Arılardan birisi oğula meyletmedi. Mart ayı sonunda 5 çıta giden arılar, haziran ayı içindeki kestane nektarına yetiştiler, bölünen arı hiç teşviksiz kendi başının çaresine bakıp 10 çıta kestane balı sırlamış.

Bölünmeyen arı ise kestane akımı başlamadan 5 çıta bahar balı yaptı, onları alıp başka kolonilere verdim dedi. Haziran ayı içinde ise bölünmeyen arı 15 çıta kestane bal sırladı. Sonuç bölümü, mart ayı sonunda 5 çıta olan koloniler 30 çıta bal sırladı ve bu ballar temmuz ayı başlarında kolonilerden alındı.

Bu gözlem yapılırken civardaki birçok meraklı arıcı tarafından, Erkan’ın arılığına gidip olay yerinde izlendi. Zaten 15 çıta bal sırlayan arının bak hasadı videosu var.
Asıl sonuç bölümü ise şudur, iki koloniyi arılıkta hiç bir koloni geçemedi, bölünen arı 10 çıta bal sırladı, bölünmeyen arı ise 20 çıta bal yaptı.
Erkan’a sordum çok güvendiğin damızlık arım diye yere göğe sığdıramadığın arılar kaç çıta bal yaptılar.
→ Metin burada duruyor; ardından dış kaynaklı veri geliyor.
(** * PyMongo synchronous cursor: a shallow embedding and its properties

    The development follows [pymongo/synchronous/cursor.py].  A cursor is a
    record with one field per attribute of the Python object; a method is a
    computation in a small state-and-exception monad over a [World] made of
    the cursor, the trace of the calls it made to its collaborators (the
    client, the connection pool, the server) and the number of exchanges
    performed so far.  The server is an oracle of the environment. *)

From Stdlib Require Import ZArith List String Ascii Bool Lia.
Import ListNotations.

Set Primitive Projections.

Local Open Scope string_scope.
Local Open Scope Z_scope.

(** ** Python values and documents *)

#[warnings="-register-all"] Inductive pyval : Type :=
| PNone
| PBool (b : bool)
| PInt (z : Z)
| PStr (s : string)
| PCode (s : string)
| PList (l : list pyval)
| PDict (d : list (string * pyval)).

(** A document is an insertion-ordered mapping from keys to values
    (a Python [dict], [SON] or [OrderedDict]). *)
Definition document : Type := list (string * pyval).

(** Python truthiness, as used by [if x:]. *)
Definition truthy (v : pyval) : bool :=
  match v with
  | PNone => false
  | PBool b => b
  | PInt z => negb (z =? 0)
  | PStr s | PCode s => negb (String.eqb s EmptyString)
  | PList l => match l with [] => false | _ => true end
  | PDict d => match d with [] => false | _ => true end
  end.

Definition truthy_Z (z : Z) : bool := negb (z =? 0).

Definition truthy_optZ (o : option Z) : bool :=
  match o with Some z => truthy_Z z | None => false end.

Definition truthy_doc (d : document) : bool :=
  match d with [] => false | _ => true end.

Definition truthy_optdoc (o : option document) : bool :=
  match o with Some d => truthy_doc d | None => false end.

Definition is_some {A} (o : option A) : bool :=
  match o with Some _ => true | None => false end.

(** [k in d] *)
Fixpoint dict_contains (k : string) (d : document) : bool :=
  match d with
  | [] => false
  | (k', _) :: d' => String.eqb k k' || dict_contains k d'
  end.
(** * Fortified Agency Metrics: the metrics aggregator and the budget optimizer

    A shallow embedding of [calculate_campaign_metrics] and [optimize_budget]
    of [app.py].

    Numbers.  The columns of the data frames are numeric; they are modelled
    by exact rationals ([Q], compared with [==]), so the arithmetic of the
    model is the arithmetic of the source without rounding.  Call counts are
    integers ([Z]).  The allocation is a Python [dict] from campaign names to
    call counts: a [gmap string Z].

    Rounding.  The source computes in binary64.  Statements about the
    control flow, about comparisons of given values and about bounds that
    rounding keeps are made on the exact model.  Where an equation between
    computed amounts is stated, the amounts are asked to be integers
    within 2^53, which binary64 adds and subtracts without rounding
    ([exact_amount]); and the module [F64] embeds [optimize_budget] once
    more over binary64 itself, to compute what the source returns where
    rounding shows. *)

From Stdlib Require Import ZArith QArith Qround Lqa Lia List.
From Stdlib Require Import Ascii Sorted.
From Stdlib Require OrderedTypeEx DecimalString DecimalNat.
From Stdlib Require SpecFloat.
From stdpp Require Import gmap strings.

Local Open Scope Z_scope.

(** ** Comparisons and rounding on rationals *)

Module Num.

(** [x < y] as a boolean. *)
Definition Qltb (x y : Q) : bool :=
  match (x ?= y)%Q with Lt => true | _ => false end.

(** [x >= y] as a boolean. *)
Definition Qgeb (x y : Q) : bool := Qle_bool y x.
(* ===== verification/_CoqProject ===== *)
-Q . S2P
Prelude.v
DLL.v
Algorithm.v
LRU.v
CAWOLFU.v
ARC.v
Item.v
Clock.v
Heap.v
LFU.v
Eviction.v
CMap.v
Backend.v
HyperCache.v
Construct.v
Ring.v
Membership.v
Hints.v
DistNode.v
Merkle.v
Cluster.v
Pool.v
RepairQueue.v
Rebalance.v
Auth.v
EventBus.v
Transport.v
Client.v
Server.v
Stats.v
Management.v
Topology.v
Jobs.v
Chaos.v
Schedule.v
DistBuild.v
PeerHTTP.v
Redis.v
Middleware.v
DistBackend.v
ClientOptions.v
Factory.v
Float.v
ServerRun.v
PeerLink.v
StatsView.v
Aynen şunu söyledi, abi arılığımdaki en kral arı 8 çıta balı geçemedi. Yarışın yapıldığı yerde bir kaç koloniyle yapılmadı, 80 arı zaten Erkan'ın var, civarda kaç koloni var bilmiyorum.
Geçtiğimiz sene arılıktaki anaların büyük bölümünü Erkan değiştirdi kalanları ise bu yıl değiştireceğim diyor.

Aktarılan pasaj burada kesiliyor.